Crime Library: Criminal Minds and Methods

The Monster of Florence

Televised Justice

Pietro Pacciani, suspect
Pietro Pacciani,

Over the course of the next eight years, investigators questioned more than 100,000 people in hopes of gaining a lead.  During the early 1990s, they began to focus on Pietro Pacciani, a 68-year-old semi-literate farmer who enjoyed hunting and taxidermy.  Intriguing to investigators was the fact that Pacciani had been arrested in 1951 for the murder of a traveling salesman, whom he had caught sleeping with his fiancée.  After stabbing the salesman a total of 19 times and stomping him to death, Pacciani raped his corpse.  He was quickly convicted and sentenced to serve 13 years in prison for his crimes.  Following his release from prison, Pacciani married and settled down to raise a family.  Nonetheless, he was again jailed between 1987 and 1991 for beating his wife and sexually molesting his two young daughters.

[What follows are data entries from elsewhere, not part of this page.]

(* ===== verification/StartupSpec.v ===== *)
(** * The start-up builds a well-formed state

    Every step of [main] before the event loop, the restored variables and the
    key files included, leaves the authentication services well formed; with
    the invariant of the event loop, every state of the daemon is. *)
From Stdlib Require Import Strings.String.
From S2P Require Import Prelude LogLevel EfiTypes Common UefiVariable Storage StorageInv StorageSpec.
From S2P Require Import Serializer Crypto SigList Auth AuthLib AuthSpec CText Server ServerSpec Xapi Depriv.
From S2P Require Import Daemon Triples WellFormed XapiBackend.
From S2P Require Import Samples AuthSamples XapiSamples DaemonSamples DaemonSpec.

(** ** The key files *)
Record file_ok (a : auth_data) : Prop := {
  fo_name : name_given (var_name (var a)) (var_namesz (var a));
  fo_guid : zlen (var_guid (var a)) = 16;
  fo_attrs : 0 <= var_attrs (var a) < 0x100000000
}.

Lemma initial_files_ok : Forall file_ok initial_auth_files.
Proof.
  unfold initial_auth_files. repeat constructor; try done; by vm_compute.
Qed.

Section keys.
Context `{HA : Allocator} `{HO : OpenSSL} `{HF : FileSystem}.

Lemma file_ok_data a d n : file_ok a -> file_ok (mk_auth_data (path a) (with_data d n (var a))).
Proof. by intros []. Qed.
(* ===== verification/Accepted.v ===== *)
(** * Accepted updates

    The converse of [AuthSecurity.v]: an update that is signed as it should be
    is accepted.  With a library that does not fail for lack of resources and
    keys that can be read, [verify_time_based_payload] accepts exactly the
    verified updates, and an accepted update of a key variable takes effect. *)
From S2P Require Import Prelude EfiTypes Common UefiVariable Storage StorageInv StorageSpec.
From S2P Require Import Requests Crypto SigList Auth AuthSamples AuthSpec AuthSecurity.
From S2P Require Import SignedData SigListSpec.

(** The [j]-th of the signatures of a run of them. *)
Lemma concat_lookup d off ss (sigs : list bytes) j sig :
  Forall (fun s => zlen s = ss) sigs -> sigs !! j = Some sig -> holds d off (concat sigs) ->
  zlen sig = ss /\ holds d (off + Z.of_nat j * ss) sig.
Proof.
  intros Hsigs Hj Hh. pose proof (take_drop_middle _ _ _ Hj) as Hmid.
  rewrite <-Hmid, concat_app in Hh. apply holds_app in Hh as [_ Hh].
  apply holds_sig in Hh as [Hh _].
  pose proof (proj1 (Forall_lookup _ _) Hsigs _ _ Hj) as Hsig. split; [done|].
  rewrite (zlen_concat_sigs ss) in Hh by by apply Forall_take.
  apply lookup_lt_Some in Hj. replace (zlen (take j sigs)) with (Z.of_nat j) in Hh;
    [by rewrite Z.mul_comm|]. unfold zlen. rewrite length_take. lia.
Qed.

(** The places [list_in] names in an encoded database are its lists. *)
Lemma list_in_encoded ls off rem :
  Forall list_ok ls -> list_in (encode_lists ls) (zlen (encode_lists ls)) off rem ->
  exists ls1 ls2, ls = ls1 ++ ls2 /\ off = zlen (encode_lists ls1) /\ rem = zlen (encode_lists ls2).
Proof.
  intros Hls. induction 1 as [|off rem size _ IH Hrem Hsize _]; [by exists [], ls|].
  destruct IH as (ls1 & ls2 & -> & -> & ->). destruct ls2 as [|l ls2]; [destruct (Z.lt_irrefl 0 Hrem)|].
  exists (ls1 ++ [l]), ls2. apply Forall_app in Hls as [_ [Hl _]%Forall_cons].
  rewrite (read_list_size _ _ l) in Hsize; [|done|].
  - injection Hsize as <-. rewrite encode_lists_app, !encode_lists_cons, !zlen_app.
    rewrite zlen_encode_list by done. change (encode_lists []) with (@nil byte).
    rewrite zlen_nil. split_and!; [by rewrite <-app_assoc|lia..].
  - exists (encode_lists ls1), (encode_lists ls2). by rewrite encode_lists_app.
Qed.

Section accepted.
Context `{Allocator} `{OpenSSL}.

(** ** The library does not run out of resources *)
Record resources : Prop := {
  rs_digest : EVP_add_digest = true;
  rs_store : X509_STORE_new = true;
  rs_add : forall cert, X509_STORE_add_cert cert = true;
  rs_bio : BIO_new = true;
  rs_write : forall b, zlen b < INT_MAX -> BIO_write b = zlen b
}.

(** The encoding of the signer's certificate has a length that is an [int]. *)
Definition der_fits (p : PKCS7) : Prop :=
  forall certs cert, PKCS7_get0_signers p = Some certs -> last certs = Some cert ->
  zlen (i2d_X509 cert) < INT_MAX.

In addition to his criminal background, unknown sources reported that Pacciani was involved in an occult group with three other men, Mario Vanni, Giovanni Faggi and Giancarlo Lotti  (who were all known as peeping toms because of their nocturnal ramblings).  Pacciani and Vanni were also alleged to have participated in black masses, which used female body parts at the house of a supposed wizard in San Caciano.  Nurses at a clinic, which had previously hired Pacciani as a gardener, also came forward and claimed that he told them a doctor presided over satanic ceremonies he attended.

Although the head of Florence's detective force, Michele Giuttari, believed Pacciani was too sloppy to have planned the crimes, he was arrested on Jan. 17, 1993. 

Pietro Paccianis trial began almost a year later in November 1994.  Prosecutors were dead set on proving he was one of Europe's most prolific serial killers and asked that the trial be televised.  The public relished the opportunity, and almost everyone became a compulsive viewer.  A Florentine newspaper also went so far as to open up a "Monster hotline" so that readers could telephone in their opinions. 

The packed courtroom drew swarms of spectators, but for all the drama, there was an alarming lack of evidence.  At one point during the trial, a police guard collapsed, the evidence proving too gory for him to stomach.  From day one, Pacciani had claimed his innocence and continued to do so during his trial.  Nonetheless, although the evidence against him was largely circumstantial, he was convicted of committing seven of the double murders and sentenced to life in prison.  When the verdict of guilty was pronounced, Pacciani was dragged from court howling that he was "as innocent as Christ on the cross."